[ZPT] CVS: Packages/TAL - HTMLParser.py:1.2

fred@digicool.com fred@digicool.com
Mon, 19 Mar 2001 22:22:13 -0500 (EST)


Update of /cvs-repository/Packages/TAL
In directory korak:/tmp/cvs-serv4456

Modified Files:
	HTMLParser.py 
Log Message:
Remove case where "self" got passed to self.updatepos() as a parameter.
 
Re-wrote parsing of attributes to be more robust and detect
substantial errors more reliably.  (Now works even if "<" or ">"
occurs in an attribute value!)



--- Updated File HTMLParser.py in package Packages/TAL --
--- HTMLParser.py	2001/03/19 17:18:18	1.1
+++ HTMLParser.py	2001/03/20 03:22:12	1.2
@@ -24,7 +24,6 @@
 piopen = re.compile('<\?')
 piclose = re.compile('>')
 endtagopen = re.compile('</[a-zA-Z]')
-endbracket = re.compile('[<>]')
 special = re.compile('<![^<>]*>')
 commentopen = re.compile('<!--')
 commentclose = re.compile(r'--\s*>')
@@ -33,6 +32,10 @@
     r'\s*([a-zA-Z_][-.:a-zA-Z_0-9]*)(\s*=\s*'
     r'(\'[^\']*\'|"[^"]*"|[-a-zA-Z0-9./:;+*%?!&$\(\)_#=~]*))?')
 
+locatestarttagend = re.compile("('[^']*'|\"[^\"]*\"|[^'\">]+)*/?>")

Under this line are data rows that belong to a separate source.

(** A tab, a no-break space (C2 A0), [" x "] and a line separator
    (E2 80 A8) trim to ["x"]; a lone byte C2 is no white space. *)
Example TrimSpace_examples :
  strings.TrimSpace "  in left arm  " = "in left arm"
  /\ strings.TrimSpace
       (String (ascii_of_nat 9) (String (ascii_of_nat 194) (String (ascii_of_nat 160)
          (" x " ++ String (ascii_of_nat 226) (String (ascii_of_nat 128)
                      (String (ascii_of_nat 168) ""))))))
     = "x"
  /\ strings.TrimSpace (String (ascii_of_nat 194) " ") = String (ascii_of_nat 194) ""
  /\ strings.TrimSpace "   " = "".
Proof. repeat split; vm_compute; reflexivity. Qed.

Example Join_examples :
  strings.Join ["foo"; "bar"; "baz"] ", " = "foo, bar, baz"
  /\ strings.Join ["foo"] ", " = "foo"
  /\ strings.Join [] ", " = "".
Proof. repeat split; reflexivity. Qed.

(** *** The trimming loops run to their end

    [trim_left] and [trim_right] are given [length s] rounds; every round
    removes at least one byte, so they stop only where Go's loops stop: at
    the empty string or at a rune the predicate rejects. *)

Lemma length_drop (n : nat) (s : string) : length (drop n s) = length s - n.
Proof.
  revert s. induction n as [|n IH]; intros [|c s]; simpl; auto.
Qed.

Lemma length_take (n : nat) (s : string) : length (take n s) = Nat.min n (length s).
Proof.
  revert s. induction n as [|n IH]; intros [|c s]; simpl; auto.
Qed.

Lemma DecodeRuneInString_width (s : string) :
  s <> "" -> 1 <= snd (utf8.DecodeRuneInString s).
Proof.
  destruct s as [|c0 s]; [congruence|]. intros _.
  unfold utf8.DecodeRuneInString.
  repeat match goal with
         | |- context [if ?b then _ else _] => destruct b
         | |- context [match ?x with _ => _ end] => destruct x
         end; simpl; lia.
Qed.

Lemma find_start_ge (r : string) (k span : nat) :
  span <= utf8.find_start r k span.
Proof.
  revert r span. induction k as [|k IH]; intros [|c t] span; simpl; try lia.
  destruct (utf8.RuneStart (byte_val c)); [lia|].
  specialize (IH t (S span)). lia.
Qed.

Lemma DecodeLastRuneInString_width (s : string) :
  s <> "" -> 1 <= snd (utf8.DecodeLastRuneInString s).
Proof.
  intros Hs. unfold utf8.DecodeLastRuneInString.
  destruct (rev_string s) as [|c t] eqn:E.
  - destruct s as [|a s]; [congruence|]. simpl in E.
    destruct (rev_string s); discriminate.
  - destruct (byte_val c <? utf8.RuneSelf)%Z; [simpl; lia|].
    destruct (utf8.DecodeRuneInString _) as [r' size].
    destruct (Nat.eqb_spec size (utf8.find_start t 3 1)) as [->|]; simpl; [|lia].
    pose proof (find_start_ge t 3 1). lia.
Qed.

Lemma trim_left_done (f : Z -> bool) (fuel : nat) (s : string) :
  length s <= fuel ->
  let r := strings.trim_left fuel f s in
  r = "" \/ f (fst (utf8.DecodeRuneInString r)) = false.
Proof.
  revert s. induction fuel as [|fuel IH]; intros s Hlen.
  - destruct s; [now left|simpl in Hlen; lia].
  - destruct s as [|c s]; [now left|].
    cbn [strings.trim_left].
    pose proof (DecodeRuneInString_width (String c s)) as Hw.
    destruct (utf8.DecodeRuneInString (String c s)) as [r wid] eqn:E.
    destruct (f r) eqn:Hf.
    + apply IH. rewrite length_drop.
      assert (1 <= wid) by (apply Hw; discriminate).
      change (length (String c s)) with (S (length s)) in *. lia.
    + right. cbv zeta. now rewrite E.
Qed.

Lemma trim_right_done (f : Z -> bool) (fuel : nat) (s : string) :
  length s <= fuel ->
  let r := strings.trim_right fuel f s in
  r = "" \/ f (fst (utf8.DecodeLastRuneInString r)) = false.
Proof.
  revert s. induction fuel as [|fuel IH]; intros s Hlen.
  - destruct s; [now left|simpl in Hlen; lia].
  - destruct s as [|c s]; [now left|].
    cbn [strings.trim_right].
    pose proof (DecodeLastRuneInString_width (String c s)) as Hw.
    destruct (utf8.DecodeLastRuneInString (String c s)) as [r wid] eqn:E.
    destruct (f r) eqn:Hf.
    + apply IH. rewrite length_take.
      assert (1 <= wid) by (apply Hw; discriminate).
      change (length (String c s)) with (S (length s)) in *. lia.
    + right. cbv zeta. now rewrite E.
Qed.

(** The text [TrimSpace] returns does not end in white space. *)
Lemma TrimSpace_done (s : string) :
  strings.TrimSpace s = ""
  \/ unicode.IsSpace (fst (utf8.DecodeLastRuneInString (strings.TrimSpace s))) = false.
Proof.
  unfold strings.TrimSpace, strings.TrimRightFunc. now apply trim_right_done.
Qed.

(** *** Occurrences *)

Lemma prefix_refl (s : string) : prefix s s = true.
Proof.
  induction s as [|c s IH]; simpl; [reflexivity|].
  destruct (ascii_dec c c); [assumption|congruence].
Qed.

Lemma prefix_split (sub t : string) :
  prefix sub t = true -> t = sub ++ drop (length sub) t.
Proof.
  revert t. induction sub as [|a sub IH]; intros t E; simpl.
  - now destruct t.
  - destruct t as [|b t]; simpl in E; [discriminate|].
    destruct (ascii_dec a b) as [->|]; [|discriminate].
    simpl. f_equal. now apply IH.
Qed.

Lemma Contains_empty_l (sub : string) :
  sub <> "" -> strings.Contains "" sub = false.
Proof.
  destruct sub as [|c sub]; [congruence|reflexivity].
Qed.

Lemma Contains_refl (s : string) : strings.Contains s s = true.
Proof.
  unfold strings.Contains.
  destruct s as [|c s]; [reflexivity|].
  unfold strings.Index. now rewrite prefix_refl.
Qed.

Lemma Index_eq (s sub : string) :
  strings.Index s sub =
  if prefix sub s then Some 0
  else match s with
       | EmptyString => None
       | String _ t => option_map S (strings.Index t sub)
       end.
Proof. destruct s; reflexivity. Qed.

+endstarttag = re.compile(r"\s*/?>")
+endendtag = re.compile('[>]')
+
 declname = re.compile(r'[a-zA-Z][-_.a-zA-Z0-9]*\s*')

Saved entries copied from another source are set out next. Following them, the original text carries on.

(** X15 at the stack of 50 over 30: pushing 70 and 20. *)
Lemma stack_lifo_witness :
  ∃ S1 h1 S2' h2,
    stack_push_all [(33, 3); (34, 4)]%positive (Some S2) sh2
      = ([DS_OK; DS_OK], Some S1, h1) ∧
    stack_repr h1 (s_top S1) [4; 3; 1; 2]%positive ∧
    stack_pop_all 5 (Some S1) h1 = Some ([4; 3; 1; 2]%positive, Some S2', h2) ∧
    ds_stack_is_empty (Some S2') = 1.
Proof.
  apply (stack_lifo [(33, 3); (34, 4)]%positive [1; 2]%positive sh2 S2 reprS2).
  - apply (bool_decide_unpack _). vm_compute. exact I.
  - intros a Ha. simpl in Ha.
    repeat (apply elem_of_cons in Ha as [->|Ha]; [vm_compute; reflexivity|]).
    by apply elem_of_nil in Ha.
Defined.

(** X16 at the same stack: pushing 70 with the block 33. *)
Lemma stack_push_peek_pop_witness :
  ∃ S1 h1,
    ds_stack_push (Some 33%positive) (Some S2) (Some 3%positive) sh2
      = (DS_OK, Some S1, h1) ∧
    ds_stack_peek (Some S1) h1 = Some (Some 3%positive) ∧
    ds_stack_is_empty (Some S1) = 0 ∧
    ds_stack_size (Some S1) = size_incr (s_size S2) ∧
    ds_stack_pop (Some S1) h1 = Some (Some 3%positive, Some S2, sh2).
Proof.
  apply (stack_push_peek_pop 3%positive sh2 S2 33%positive).
  - reflexivity.
  - vm_compute. split; [discriminate|reflexivity].
Defined.

(** X17 at the same stack, with a destructor that records its calls. *)
Lemma stack_free_releases_all_witness :
  ∃ h' blocks,
    ds_stack_free (Some S2) (Some (λ x w, w ++ [x])) sh2 []
      = Some (DS_OK, h', [1; 2]%positive) ∧
    length blocks = 2%nat ∧ NoDup blocks ∧
    (∀ a, a ∈ blocks → is_Some (sh2 !! a) ∧ h' !! a = None) ∧
    (∀ a, a ∉ blocks → h' !! a = sh2 !! a).
Proof.
  apply (stack_free_releases_all (Some (λ x w, w ++ [x])) sh2 S2
           [1; 2]%positive [] reprS2).
Defined.

(** X18 at the state reached by one push of 50 on a created stack. *)
Lemma stack_run_invariant_witness :
  ∃ S0 vs (S' : option ds_stack) h',
    Some stk1 = Some S0 ∧
    stack_pop_all (S (length vs)) (Some stk1) stk1_heap
      = Some (vs, S', h') ∧
    ds_stack_size (Some stk1) = cached (length vs) ∧
    (ds_stack_is_empty (Some stk1) = 1 ↔ vs = []) ∧
    ds_stack_peek (Some stk1) stk1_heap
      = Some (head vs).
Proof.
  apply (stack_run_invariant (Some stk1) stk1_heap).
  exact run_stk1.
Defined.

(** X20 at the state reached by one enqueue of 50 on a created queue:
    enqueuing 30 and 70 after it. *)
Lemma queue_fifo_witness :
  ∃ (Q1 Q2 : option ds_queue) h1 h2,
    enqueue_all [(42, 2); (43, 3)]%positive (Some que1) que1_heap
      = Some ([DS_OK; DS_OK], Q1, h1) ∧
    dequeue_all 4 Q1 h1 = Some ([1; 2; 3]%positive, Q2, h2) ∧
    ds_queue_is_empty Q2 = 1.
Proof.
  apply (queue_fifo (Some que1) que1_heap 2 [1%positive]
           (Some (mk_queue None None 0)) ∅ [(42, 2); (43, 3)]%positive run_que1).
  - vm_compute. reflexivity.
  - apply (bool_decide_unpack _). vm_compute. exact I.
  - intros a Ha. simpl in Ha.
    repeat (apply elem_of_cons in Ha as [->|Ha]; [vm_compute; reflexivity|]).
    by apply elem_of_nil in Ha.
Defined.

(** X21 at the same state. *)
Lemma queue_run_invariant_witness :
  ∃ Q' vs (Q0 : option ds_queue) h0,
    Some que1 = Some Q' ∧
    dequeue_all (S (length vs)) (Some que1) que1_heap
      = Some (vs, Q0, h0) ∧
    ds_queue_size (Some que1)
      = cached (length vs) ∧
    (ds_queue_is_empty (Some que1) = 1
       ↔ vs = []) ∧
    ds_queue_peek (Some que1) que1_heap
      = Some (head vs) ∧
    (q_front Q' = None ↔ q_rear Q' = None).
Proof.
  apply (queue_run_invariant (Some que1) que1_heap).
  exact run_que1.
Defined.

(** X22 at the same state, with a destructor that records its calls. *)
Lemma queue_free_releases_all_witness :
  ∃ h' blocks,
    ds_queue_free (Some que1) (Some (λ x w, w ++ [x])) que1_heap []
      = Some (DS_OK, h', [1%positive]) ∧
    length blocks = 1%nat ∧ NoDup blocks ∧
    (∀ a, a ∈ blocks → is_Some (que1_heap !! a) ∧ h' !! a = None) ∧
    (∀ a, a ∉ blocks → h' !! a = que1_heap !! a).
Proof.
  apply (queue_free_releases_all (Some (λ x w, w ++ [x])) (Some que1) que1_heap []
           2 [1%positive] (Some (mk_queue None None 0)) ∅ run_que1).
  vm_compute. reflexivity.
Defined.

(** X25 at the [int]s of the tree scenario. *)
Lemma cmp_int_total_in_range_witness :
  total_cmp (cmp_int int_at) ∧
  (∀ a b, (cmp_int int_at a b < 0 ↔ int_at a < int_at b) ∧
          (cmp_int int_at a b = 0 ↔ int_at a = int_at b) ∧
          (0 < cmp_int int_at a b ↔ int_at b < int_at a)).
Proof.
  apply (cmp_int_total_in_range int_at).
  intros p. pose proof (int_at_bound p). lia.
Defined.

End MoreInstances.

 declstringlit = re.compile(r'(\'[^\']*\'|"[^"]*")\s*')
 
@@ -215,7 +218,7 @@
             if j == n:
                 break # Really incomplete
             self.handle_data(rawdata[i:j])

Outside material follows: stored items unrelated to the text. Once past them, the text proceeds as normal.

(** * Kernel density estimation transform: a shallow embedding

    The development follows [src/transform/kde.ts].  The transform reads
    an options object, validates it, resolves an extent and a bandwidth,
    samples a density per (group, field) pair and finally replaces the
    rows of the view.

    Host numbers are idealised: a number is [NaN], one of the two
    infinities, or an exact rational.  Rounding and the sign of zero are
    not represented; the special values are, because the code's
    comparisons and divisions meet them. *)

From Stdlib Require Import QArith Qround Lqa ZArith Lia.
From stdpp Require Import gmap strings list fin_maps.

Set Warnings "-register-all".
Open Scope string_scope.
Open Scope list_scope.

(** ** Numbers *)

Inductive num : Type :=
| NaN
| NInf
| Fin (q : Q)
| PInf.

(** Three-way comparison; [None] when either side is [NaN]. *)
Definition num_cmp (a b : num) : option comparison :=
  match a, b with
  | NaN, _ | _, NaN => None
  | NInf, NInf => Some Eq
  | NInf, _ => Some Lt
  | Fin _, NInf => Some Gt
  | Fin p, Fin q => Some (p ?= q)%Q
  | Fin _, PInf => Some Lt
  | PInf, PInf => Some Eq
  | PInf, _ => Some Gt
  end.

(** [a < b], [a <= b], [a >= b] of the host language. *)
Definition num_lt (a b : num) : bool :=
  match num_cmp a b with Some Lt => true | _ => false end.

Definition num_le (a b : num) : bool :=
  match num_cmp a b with Some Lt | Some Eq => true | _ => false end.

Definition num_ge (a b : num) : bool :=
  match num_cmp a b with Some Gt | Some Eq => true | _ => false end.

Definition num_neg (a : num) : num :=
  match a with
  | NaN => NaN
  | NInf => PInf
  | Fin q => Fin (- q)
  | PInf => NInf
  end.

Definition num_add (a b : num) : num :=
  match a, b with
  | NaN, _ | _, NaN => NaN
  | Fin p, Fin q => Fin (p + q)
  | PInf, NInf | NInf, PInf => NaN
  | PInf, _ | _, PInf => PInf
  | NInf, _ | _, NInf => NInf
  end.

Definition num_sub (a b : num) : num := num_add a (num_neg b).

Definition num_div (a b : num) : num :=
  match a, b with
  | NaN, _ | _, NaN => NaN
  | Fin p, Fin q =>
      if Qeq_bool q 0 then
        match (Qnum p ?= 0)%Z with
        | Eq => NaN
        | Gt => PInf
        | Lt => NInf
        end
      else Fin (p / q)
  | Fin _, (PInf | NInf) => Fin 0
  | PInf, Fin q => if Qle_bool 0 q then PInf else NInf
  | NInf, Fin q => if Qle_bool 0 q then NInf else PInf
  | (PInf | NInf), (PInf | NInf) => NaN
  end.

Definition num_of_nat (n : nat) : num := Fin (inject_Z (Z.of_nat n)).

(** Truthiness of a number: [0] and [NaN] are falsy. *)
Definition num_truthy (a : num) : bool :=
  match a with
  | NaN => false
  | Fin q => negb (Qeq_bool q 0)
  | _ => true
  end.

(** [Math.min(...l)] and [Math.max(...l)]: the neutral element on no
    argument, [NaN] as soon as one argument is [NaN]. *)
Definition min2 (a b : num) : num :=
  match num_cmp a b with
  | None => NaN
  | Some Gt => b
  | Some _ => a
  end.

Definition max2 (a b : num) : num :=
  match num_cmp a b with
  | None => NaN
  | Some Lt => b
  | Some _ => a
  end.

Definition Math_min (l : list num) : num := foldr min2 PInf l.
Definition Math_max (l : list num) : num := foldr max2 NInf l.

(** ** Values and objects *)

(** Host values.  A callable is named; the host interprets the name. *)
Inductive value : Type :=
| VUndef
| VNull
| VBool (b : bool)
| VNum (n : num)
| VStr (s : string)
| VArr (l : list value)
| VFun (f : string).

(** A plain object: own properties by name.  Options and rows are
    objects. *)
Abbreviation obj := (gmap string value).
Abbreviation row := (gmap string value).

Definition isArray (v : value) : bool :=
  match v with VArr _ => true | _ => false end.
Definition isString (v : value) : bool :=
  match v with VStr _ => true | _ => false end.
Definition isFunction (v : value) : bool :=
  match v with VFun _ => true | _ => false end.
Definition isNumber (v : value) : bool :=
  match v with VNum _ => true | _ => false end.
Definition isUndefined (v : value) : bool :=
  match v with VUndef => true | _ => false end.

(** [o[k]]: a missing property reads as [undefined]. *)
Definition get (o : obj) (k : string) : value := default VUndef (o !! k).

Definition truthy (v : value) : bool :=
  match v with
  | VUndef | VNull => false
  | VBool b => b
  | VNum n => num_truthy n
  | VStr s => negb (String.eqb s EmptyString)
  | VArr _ | VFun _ => true
  end.

(** [v] read as a sequence: anything that is not an array has no
    entries to iterate. *)
Definition as_sequence (v : value) : list value :=
  match v with VArr l => l | _ => [] end.

Definition num_eqb (a b : num) : bool :=
  match num_cmp a b with
  | Some Eq => true
  | None => match a, b with NaN, NaN => true | _, _ => false end
  | _ => false
  end.

Fixpoint value_eqb (a b : value) : bool :=
  match a, b with
  | VUndef, VUndef | VNull, VNull => true
  | VBool x, VBool y => Bool.eqb x y
  | VNum x, VNum y => num_eqb x y
  | VStr x, VStr y => String.eqb x y
  | VArr xs, VArr ys =>
      (fix go (xs ys : list value) : bool :=
         match xs, ys with
         | [], [] => true
         | x :: xs', y :: ys' => value_eqb x y && go xs' ys'
         | _, _ => false
         end) xs ys
  | VFun f, VFun g => String.eqb f g
  | _, _ => false
  end.

(** ** The host: collaborators of the transform that live outside
    [kde.ts]

    The kernel and bandwidth registries ([util/kernel],
    [util/bandwidth]), the option parser's [getFields] and the view's
    [range] and [getColumn] are used by the transform but defined
    elsewhere; so are the host language's coercions on values that are
    not numbers or strings, and the meaning of a callable.  They are
    parameters of the development, typed as the interfaces of section
    6 have them: a kernel maps a number to a number, [range] a field
    to a sequence of numbers, a bandwidth rule or a callable bandwidth
    a column to a number, unless it throws ([None]; the rules of the
    registry do on a column without values).  The bandwidth registry
    exports the default rule [nrd].  The registry is a module object,
    so that [bandwidth[name]] may also be answered, for a name that is
    no rule, by a member the object has besides its rules (one it
    inherits, such as [toString]): [bandwidth_inherited name] is that
    member when it is truthy, as what a call of it on a column does: it
    throws ([None]) or returns a value. *)
Record Host : Type := {
  coerce_number : value → num;
  coerce_key : value → string;
  call_kernel : string → num → num;
  call_bandwidth : string → list value → option num;
  kernel : gmap string (num → num);
  bandwidth : gmap string (list value → option num);
  nrd : list value → option num;
  bandwidth_nrd : bandwidth !! "nrd" = Some nrd;
  bandwidth_inherited : string → option (list value → option value);
  getFields : obj → value;
  range : list row → value → list num;
  getColumn : list row → value → list value
}.

(** ** The world the transform runs in *)

Definition loc := nat.

(** What the transform does to the view, in order. *)
Inductive access : Type :=
| Range (field : value)
| GetColumn (field : value)
| SetRows (rs : list row).

(** [heap] holds the option objects by reference, [dv_rows] is
    [dv.rows], [trace] logs the calls on [dv]. *)
Record world : Type := World {
  heap : list obj;
  dv_rows : list row;
  trace : list access
}.

(** The four [throw new TypeError(...)] of the validation. *)
Inductive error : Type :=
| InvalidFields
| InvalidAs
| InvalidMethod (method : string)
| MethodNotFunction.

(** How a computation ends: with a result, with one of the four errors
    of the validation, without end, or with an exception that a
    collaborator raises (a call of something that is no rule, the
    estimator of the statistics library). *)
Inductive outcome (A : Type) : Type :=
| Ok (a : A)
| Throw (e : error)
| Diverge
| Fault.
Arguments Ok {A} a.
Arguments Throw {A} e.
Arguments Diverge {A}.
Arguments Fault {A}.

Definition M (A : Type) : Type := world → outcome A * world.

#[global] Instance M_ret : MRet M := λ A a w, (Ok a, w).
#[global] Instance M_bind : MBind M := λ A B f m w,
  match m w with
  | (Ok a, w') => f a w'
  | (Throw e, w') => (Throw e, w')
  | (Diverge, w') => (Diverge, w')
  | (Fault, w') => (Fault, w')
  end.

Definition throw {A} (e : error) : M A := λ w, (Throw e, w).
Definition diverge {A} : M A := λ w, (Diverge, w).
Definition fault {A} : M A := λ w, (Fault, w).

(** [{}]: a fresh object. *)
Definition alloc (o : obj) : M loc := λ w,
  (Ok (length (heap w)),
   {| heap := heap w ++ [o]; dv_rows := dv_rows w; trace := trace w |}).

(** The object a reference points to, if any. *)
Definition deref (l : loc) : M (option obj) := λ w, (Ok (heap w !! l), w).

(** The properties read through a reference. *)
Definition load (l : loc) : M obj := λ w, (Ok (default ∅ (heap w !! l)), w).

Definition update (l : loc) (f : obj → obj) : M unit := λ w,
  (Ok (),
   {| heap := alter f l (heap w); dv_rows := dv_rows w; trace := trace w |}).

Definition log (a : access) (w : world) : world :=
  {| heap := heap w; dv_rows := dv_rows w; trace := trace w ++ [a] |}.

(** [dv.rows] and [dv.rows = rs]. *)
Definition read_rows : M (list row) := λ w, (Ok (dv_rows w), w).
Definition set_rows (rs : list row) : M unit := λ w,
  (Ok (),
   {| heap := heap w; dv_rows := rs; trace := trace w ++ [SetRows rs] |}).

Fixpoint foldM {A B} (f : B → A → M B) (b : B) (l : list A) : M B :=
  match l with
  | [] => mret b
  | a :: l' => b' ← f b a; foldM f b' l'
  end.

(** ** The transform *)

(** [DEFAULT_OPTIONS] (lines 14-23). *)
Definition DEFAULT_OPTIONS : obj :=
  <["minSize" := VNum (Fin (1 # 100))]>
  (<["as" := VArr [VStr "key"; VStr "y"; VStr "size"]]>
  (<["extent" := VArr []]>
  (<["method" := VStr "gaussian"]>
  (<["bandwidth" := VStr "nrd"]>
  (<["step" := VNum (Fin 0)]>
  (<["groupBy" := VArr []]> ∅)))))).

(** One source of the utility library's [assign]: every own property
    of [src] other than [constructor] whose value is not [undefined] is
    written to [dist]. *)
Definition mix (dist src : obj) : obj :=
  filter (λ kv, kv.1 ≠ "constructor" ∧ isUndefined kv.2 = false) src ∪ dist.

(** [assign(dist, src1, src2, ...)] mutates and returns [dist]; a
    source that is not there is skipped. *)
Definition assign (dist : loc) (srcs : list (option obj)) : M loc :=
  update dist (λ d, foldl mix d (omap id srcs));; mret dist.

(** Modelled from the spec: [util/get-series-values], which [kde.ts]
    imports as [getSeriesValues], is missing.  Section 4.5: the samples
    start at [extent[0]], advance by the stride and run until
    [extent[1]] inclusive.  The loop need not end (a stride that is not
    positive), hence the fuel. *)
Fixpoint series_from (fuel : nat) (tmp max stride : num) : option (list num) :=
  match fuel with
  | O => None
  | S n =>
      if num_lt tmp max
      then cons tmp <$> series_from n (num_add tmp stride) max stride
      else Some [max]
  end.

-            i = self.updatepos(self, i, j)
+            i = self.updatepos(i, j)
         # end while
         if end and i < n:
             self.handle_data(rawdata[i:n])
@@ -290,14 +293,13 @@
     # Internal -- handle starttag, return length or -1 if not terminated
     def parse_starttag(self, i):
         self.__starttag_text = None
-        start_pos = i
         rawdata = self.rawdata
-        # XXX The following should skip matching quotes (' or ")
-        match = endbracket.search(rawdata, i+1)
-        if not match:
+        m = locatestarttagend.match(rawdata, i)
+        if not m:
             return -1
-        self.__starttag_text = rawdata[i:match.end()]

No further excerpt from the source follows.